### Stored data
(** * Soundchecks: entity matching, confidence scoring and caching

    A shallow embedding of the matching engine of the soundchecks
    repository (TypeScript) together with the properties its
    specification states about it.

    Conventions of the embedding.
    - A JavaScript string is a Rocq [string]; the modelled domain is
      7-bit ASCII text, one character per UTF-16 code unit.
    - A JavaScript number that is used as an integer (scores, sizes,
      counters, millisecond clocks) is a [Z]; a threshold is an exact
      rational [Q].  A weight is an IEEE 754 double: the product of a
      score and a weight is the double product, rounded as the
      processor rounds it (module [JSNumber]).  In [MatchConfig] a
      weight is written as the rational literal of the configuration
      and read as the double nearest to it; configurations whose
      weights are any numbers, NaN and the infinities included, are
      modelled in module [Numeric].
    - Mutable objects are threaded explicitly: every operation of a
      cache takes the state before and returns the state after, and
      [Date.now()] is an explicit argument [now]. *)

From Corelib Require Import SpecFloat.
From Stdlib Require Import ZArith QArith Qround Qminmax.
From Stdlib Require Import List String Ascii Bool Lia.
From Stdlib Require Import Sorting.Sorted Sorting.Permutation.
Import ListNotations.

Set Implicit Arguments.
Local Open Scope Z_scope.

(* ================================================================== *)
(** ** Language primitives used by the sources *)
(* ================================================================== *)

Module JS.

Definition chars (s : string) : list ascii := list_ascii_of_string s.
Definition str (l : list ascii) : string := string_of_list_ascii l.

(** [!s] for a string [s]: only the empty string is falsy. *)
Definition falsy (s : string) : bool :=
  match s with EmptyString => true | String _ _ => false end.

(** [s.length] *)
Definition len (s : string) : Z := Z.of_nat (String.length s).

(** The class [\s] of regular expressions, which is also what [trim]
    removes: TAB, LF, VT, FF, CR and SPACE. *)
Definition isWhiteSpace (c : ascii) : bool :=
  let n := nat_of_ascii c in
  ((n =? 32) || ((9 <=? n) && (n <=? 13)))%nat.

(** The class [\w]: letters, digits and underscore. *)
Definition isWordChar (c : ascii) : bool :=
  let n := nat_of_ascii c in
  (((48 <=? n) && (n <=? 57)) || ((65 <=? n) && (n <=? 90))
   || ((97 <=? n) && (n <=? 122)) || (n =? 95))%nat.

Definition toLowerChar (c : ascii) : ascii :=
  let n := nat_of_ascii c in
  if ((65 <=? n) && (n <=? 90))%nat then ascii_of_nat (n + 32) else c.

Fixpoint dropWhile {A : Type} (p : A -> bool) (l : list A) : list A :=
  match l with
  | [] => []
  | x :: r => if p x then dropWhile p r else l
  end.

(** [s.toLowerCase()] *)
Definition toLowerCase (s : string) : string :=
  str (map toLowerChar (chars s)).

Definition trimChars (l : list ascii) : list ascii :=
  rev (dropWhile isWhiteSpace (rev (dropWhile isWhiteSpace l))).

(** [s.trim()] *)
Definition trim (s : string) : string := str (trimChars (chars s)).

Fixpoint startsWithChars (p l : list ascii) : bool :=
  match p, l with
  | [], _ => true
  | _ :: _, [] => false
  | a :: p', b :: l' => Ascii.eqb a b && startsWithChars p' l'
  end.

Fixpoint includesChars (l p : list ascii) : bool :=
  startsWithChars p l
  || match l with [] => false | _ :: r => includesChars r p end.

(** [s.includes(t)] *)
Definition includes (s t : string) : bool := includesChars (chars s) (chars t).

(** [s.replace(/C+/g, ' ')] for a character class [C] given by [p]:
    every maximal run of characters of the class becomes one space.
    [inRun] records that the previous character belonged to the run
    being replaced. *)
Fixpoint replaceRuns (p : ascii -> bool) (inRun : bool) (l : list ascii)
  : list ascii :=
  match l with
  | [] => []
  | c :: r =>
      if p c
      then (if inRun then replaceRuns p true r
            else " "%char :: replaceRuns p true r)
      else c :: replaceRuns p false r
  end.

(** [s.replace(/\s+/g, ' ')] *)
Definition collapseRuns (l : list ascii) : list ascii :=
  replaceRuns isWhiteSpace false l.

(** [s.split(/\s+/)], with the empty leading and trailing pieces that
    JavaScript keeps. *)
Fixpoint splitRuns (acc : list ascii) (inRun : bool) (l : list ascii)
  : list (list ascii) :=
  match l with
  | [] => [rev acc]
  | c :: r =>
      if isWhiteSpace c
      then (if inRun then splitRuns acc true r
            else rev acc :: splitRuns [] true r)
      else splitRuns (c :: acc) false r
  end.

(** [words.join(' ')] *)
Fixpoint joinSpace (ws : list (list ascii)) : list ascii :=
  match ws with
  | [] => []
  | [w] => w
  | w :: rest => w ++ " "%char :: joinSpace rest
  end.

(** [Math.round]: the nearest integer, halves towards plus infinity. *)
Definition Math_round (x : Q) : Z := Qfloor (x + (1 # 2)).

(** [arr.slice(0, e)] for an integer [e]; a negative [e] counts from
    the end of the array. *)
Definition slice0 {A : Type} (l : list A) (e : Z) : list A :=
  let n := Z.of_nat (List.length l) in
  let final := if e <? 0 then Z.max (n + e) 0 else Z.min e n in
  firstn (Z.to_nat final) l.

(** [arr.sort(cmp)].  The engine's algorithm is not part of the
    repository; ECMAScript requires the sort to be stable, and for a
    consistent comparator every stable sort returns the same array.
    It is modelled as a stable insertion sort: [x] goes in front of
    the first [y] with [cmp x y <= 0]. *)
Section Sort.
Context {A : Type} (cmp : A -> A -> Z).

Fixpoint insertSorted (x : A) (l : list A) : list A :=
  match l with
  | [] => [x]
  | y :: r => if cmp x y <=? 0 then x :: l else y :: insertSorted x r
  end.

Fixpoint sort (l : list A) : list A :=
  match l with
  | [] => []
  | x :: r => insertSorted x (sort r)
  end.
End Sort.


End JS.

(* ================================================================== *)
(** ** Numbers *)
(* ================================================================== *)

(** A JavaScript number is an IEEE 754 binary64 value.  The library's
    [spec_float] at precision 53 and maximal exponent 1024 is that
    format, and its operations round to nearest, ties to even, as the
    engine does. *)
Module JSNumber.

Definition prec : Z := 53.
Definition emax : Z := 1024.

Definition number : Type := spec_float.

(** [x * y] *)
Definition mul (x y : number) : number := SFmul prec emax x y.

(** The number of an integer; exact for the integers up to 2^53. *)
Definition ofZ (z : Z) : number := binary_normalize prec emax z 0 false.
Definition set_omap (m : gmap string bufferlist) (o : t) : t :=
  let b := base_of o in
  let b' := {| xattr := xattr b; omap_header := omap_header b; omap := m |} in
  match o with
  | BufferlistObject _ data => BufferlistObject b' data
  | PageSetObject _ data data_len => PageSetObject b' data data_len
  end.

(** Modelled from the spec: the handler [_omap_setkeys] is defined in
    [MemStore.cc], which is not part of the sources.  The spec lists
    [omap_setkeys] among the operations that "mutate the ordered omap";
    every pair of [aset] is stored under its key. *)
Definition omap_setkeys (aset : gmap string bufferlist) (o : t) : t :=
  set_omap (aset ∪ omap (base_of o)) o.

End Object.

(** ** The heap of objects

    [ObjectRef] is [boost::intrusive_ptr<Object>]: an address, or null.  The
    objects live in a heap shared by everything that holds a reference.
    Reference counts are not modelled: a cell that nothing refers to any
    more stays in the heap as garbage.  Operations that dereference return
    [None] where the C++ behaviour is undefined (null or dangling pointer). *)
Abbreviation addr := positive.
Abbreviation ObjectRef := (option addr).
Abbreviation Heap := (gmap addr Object.t).

Definition new (o : Object.t) (h : Heap) : ObjectRef * Heap :=
  let a := fresh (dom h) in (Some a, <[a := o]> h).

Definition deref (h : Heap) (r : ObjectRef) : option Object.t :=
  match r with
  | Some a => h !! a
  | None => None
  end.

(** Assignment through a reference. *)
Definition store (r : ObjectRef) (o : Object.t) (h : Heap) : Heap :=
  match r with
  | Some a => <[a := o]> h
  | None => h
  end.

(** [::encode]/[::decode] at [map<string,bufferptr>], the type of both
    [xattr] members. *)
Definition wire_encode_xattr : gmap string bufferptr → bufferlist → bufferlist
  := encode.
Definition wire_decode_xattr : Decoder (gmap string bufferptr) := decode.

(** [cct->_conf]: the two options the header reads. *)
Record md_config_t := {
  memstore_page_set : bool;
  memstore_page_size : N;
}.
Record CephContext := { _conf : md_config_t }.

(** ** Collections *)

Module Collection.

(** What happened to the [RWLock] member, oldest first. *)
Inductive lock_event := get_read | get_write | unlock.


Section collection.
Context `{Countable ghobject_t}.

(** [object_hash] is the unordered map, [object_map] the [std::map]
    ordered by [ghobject_t::BitwiseComparator]; walks of [object_map]
    go through [inorder]. *)
Record t := {
  cct : CephContext;
  use_page_set : bool;
  object_hash : gmap ghobject_t ObjectRef;
  object_map : gmap ghobject_t ObjectRef;
  xattr : gmap string bufferptr;
  lock : list lock_event;
}.

Definition set_indices (oh om : gmap ghobject_t ObjectRef) (c : t) : t :=
  {| cct := cct c; use_page_set := use_page_set c;
     object_hash := oh; object_map := om;
     xattr := xattr c; lock := lock c |}.

Definition set_xattr (x : gmap string bufferptr) (c : t) : t :=
  {| cct := cct c; use_page_set := use_page_set c;
     object_hash := object_hash c; object_map := object_map c;
     xattr := x; lock := lock c |}.

Definition set_use_page_set (b : bool) (c : t) : t :=
  {| cct := cct c; use_page_set := b;
     object_hash := object_hash c; object_map := object_map c;
     xattr := xattr c; lock := lock c |}.
(** The identity mapping built with the nodes only resolves ids of the
    document set, each to a document that carries the id, and it resolves
    the id of every document. *)
Lemma base_nodes_mapping pol docs props (all : list Document) i ds st st' :
  base_nodes pol docs props i ds st = Ok st' →
  (∀ j doc, ds !! j = Some doc → all !! (i + j) = Some doc) →
  (∀ key j, st.2 !! key = Some j → ∃ doc, all !! j = Some doc ∧ doc_id doc = key) →
  (∀ key j, st'.2 !! key = Some j → ∃ doc, all !! j = Some doc ∧ doc_id doc = key)
  ∧ (∀ doc, doc ∈ ds → is_Some (st'.2 !! doc_id doc))
  ∧ (∀ key, is_Some (st.2 !! key) → is_Some (st'.2 !! key)).
Proof.
  revert i st. induction ds as [|doc ds IH]; intros i st; simpl.
  - intros [= <-] _ Hst. split_and!; [done| |done].
    intros doc Hin. by apply elem_of_nil in Hin.
  - intros H Hall Hst. apply bind_Ok in H as (attr & _ & H).
    case_bool_decide; [done|].
    apply bind_Ok in H as (m & Hadd & H).
    assert (Hm : (∀ key j, m !! key = Some j →
                    ∃ doc, all !! j = Some doc ∧ doc_id doc = key)
                 ∧ is_Some (m !! doc_id doc)
                 ∧ (∀ key, is_Some (st.2 !! key) → is_Some (m !! key))).
    { unfold mapping_add in Hadd.
      destruct (st.2 !! doc_id doc) as [j0|] eqn:E.
      - destruct pol; [|done]. injection Hadd as <-. rewrite E. split_and!; eauto.
      - injection Hadd as <-. split_and!.
        + intros key j. rewrite lookup_insert. case_decide.
          * intros [= <-]. subst key. exists doc. split; [|done].
            specialize (Hall 0 doc eq_refl). by rewrite Nat.add_0_r in Hall.
          * apply Hst.
        + rewrite lookup_insert_eq. eauto.
        + intros key Hk. rewrite lookup_insert. case_decide; eauto. }
    destruct Hm as (Hm1 & Hm2 & Hm3).
    assert (Hall' : ∀ j doc', ds !! j = Some doc' → all !! (S i + j) = Some doc').
    { intros j doc' Hj. specialize (Hall (S j) doc' Hj).
      by replace (S i + j) with (i + S j) by lia. }
    destruct (IH _ _ H Hall' Hm1) as (H1 & H2 & H3).
    split_and!; [done| |by eauto].
    intros doc' [->|Hin]%elem_of_cons; [by apply H3 | by apply H2].
Qed.

Lemma build_base_network_base_nodes pol docs d kw g mapping :
  build_base_network pol docs d kw = Ok (g, mapping) →
  ∃ g0, base_nodes pol docs (default (od_keys (data docs)) (node_props kw)) 0
          (documents docs) (empty_graph d, ∅) = Ok (g0, mapping).
Proof.
  unfold build_base_network. intros H.
  apply bind_Ok in H as ([g0 m0] & H0 & H). exists g0. rewrite H0.
  destruct (colors kw) as [c|]; [destruct (documents docs) as [|doc ds]|];
    try (injection H as <- <-; done).
  apply bind_Ok in H as (cs & _ & H).
  case_decide; [|done].
  apply bind_Ok in H as (cols & _ & H).
  apply bind_Ok in H as (g1 & _ & H).
  by injection H as <- <-.
Qed.
(** * face-looker: the gaze quantizer and the tracker instance of
      [src/face-tracker.js]

    The file embeds the JavaScript of [face-tracker.js] and proves the
    properties its specification states about it.

    Numbers.  A JavaScript number is modelled by [number]: [NaN], the two
    infinities, or a finite value carried as a rational.  The four
    arithmetic operations round their exact result to binary64 (53 bits, ties
    to even, gradual underflow, overflow to an infinity), as the source's
    [+], [-], [*] and [/] do.  The sign of zero is not tracked and a zero
    divisor is taken to be [+0].  Strings are [String.string]. *)

From Stdlib Require Import ZArith QArith Qround Qabs Qpower Qreduction.
From Stdlib Require Import Lia Lqa Bool List.
From Stdlib Require Import Ascii String DecimalString DecimalPos DecimalN.
Import ListNotations.

Open Scope Q_scope.

(* ------------------------------------------------------------------ *)
(** ** JavaScript numbers *)

Inductive number : Type :=
| NaN
| PosInf
| NegInf
| Fin (q : Q).

Declare Scope js_scope.
Delimit Scope js_scope with js.
Bind Scope js_scope with number.

Definition Qltb (a b : Q) : bool := negb (Qle_bool b a).

Definition num_of_Z (z : Z) : number := Fin (inject_Z z).

(** *** Rounding to binary64 *)

(** The exponent [e] with [2^e <= x < 2^(e+1)], for [x > 0]. *)
Definition Qlog2 (x : Q) : Z :=
  let e := (Z.log2 (Qnum x) - Z.log2 (Zpos (Qden x)))%Z in
  if Qle_bool (2 ^ e) x then e else (e - 1)%Z.
Lemma melgan_context_window_check_run a s :
  Generator1.stacks a <> 0 ->
  Generator1.layers a mod Generator1.stacks a = 0 ->
  Generator1.upsample_conditional_features a = true ->
  Generator1.upsample_net a = "MelGANGenerator" ->
  Generator1.aux_context_window a <> 0 ->
  exists s', Generator1.create ext_ok a s = (Raise AssertionError, s').
Proof.
  intros Hs Hdiv Hflag Hnet Hacw.
  destruct (Generator1_init_prefix (B:=unit) a s Hs Hdiv)
    as (s0 & Hheap & Htrace & Hrun).
  unfold Generator1.create, instantiate, Generator1.__init__.
  rewrite Hrun.
  rewrite (bind_raise _ _ _ _ _ (Generator1_init_upsample_melgan_fails a s0 Hflag Hnet Hacw)).
  by eexists.
Qed.

(** X3. [Generator1(upsample_net="MelGANGenerator")] with a non-zero
    [aux_context_window] raises [AssertionError]; by then [first_conv] is the
    only sub-module built, and [use_causal_conv] has already been written
    into the dictionary, where it stays although no instance was created. *)
Theorem melgan_context_window_check a s :
  Generator1.stacks a <> 0 ->
  Generator1.layers a mod Generator1.stacks a = 0 ->
  Generator1.upsample_conditional_features a = true ->
  Generator1.upsample_net a = "MelGANGenerator" ->
  Generator1.aux_context_window a <> 0 ->
  exists s',
    Generator1.create ext_ok a s = (Raise AssertionError, s')
    /\ map mcall (built (trace s'))
       = map mcall (built (trace s))
         ++ [CConv1d1x1 (Generator1.in_channels a) (Generator1.residual_channels a) true]
    /\ heap s'
       = <[Generator1.upsample_params a :=
             <["use_causal_conv" := VBool (Generator1.use_causal_conv a)]>
               (heap s !!! Generator1.upsample_params a)]> (heap s).
Proof.
  intros Hs Hdiv Hflag Hnet Hacw.
  destruct (Generator1_init_prefix (B:=unit) a s Hs Hdiv)
    as (s0 & Hheap & Htrace & Hrun).
  unfold Generator1.create, instantiate, Generator1.__init__.
  rewrite Hrun.
  rewrite (bind_raise _ _ _ _ _ (Generator1_init_upsample_melgan_fails a s0 Hflag Hnet Hacw)).
  eexists. split; [reflexivity|]. cbn [heap trace set_heap].
  rewrite Htrace, Hheap, built_app, map_app. split; reflexivity.
Qed.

### Exercise
Once the line with "Definition mul (x" is found in the records above, print exactly that line and every line after it through the line with "(** ** The heap of objects".

### Answer to the exercise
Definition mul (x y : number) : number := SFmul prec emax x y.

(** The number of an integer; exact for the integers up to 2^53. *)
Definition ofZ (z : Z) : number := binary_normalize prec emax z 0 false.
Definition set_omap (m : gmap string bufferlist) (o : t) : t :=
  let b := base_of o in
  let b' := {| xattr := xattr b; omap_header := omap_header b; omap := m |} in
  match o with
  | BufferlistObject _ data => BufferlistObject b' data
  | PageSetObject _ data data_len => PageSetObject b' data data_len
  end.

(** Modelled from the spec: the handler [_omap_setkeys] is defined in
    [MemStore.cc], which is not part of the sources.  The spec lists
    [omap_setkeys] among the operations that "mutate the ordered omap";
    every pair of [aset] is stored under its key. *)
Definition omap_setkeys (aset : gmap string bufferlist) (o : t) : t :=
  set_omap (aset ∪ omap (base_of o)) o.

End Object.

(** ** The heap of objects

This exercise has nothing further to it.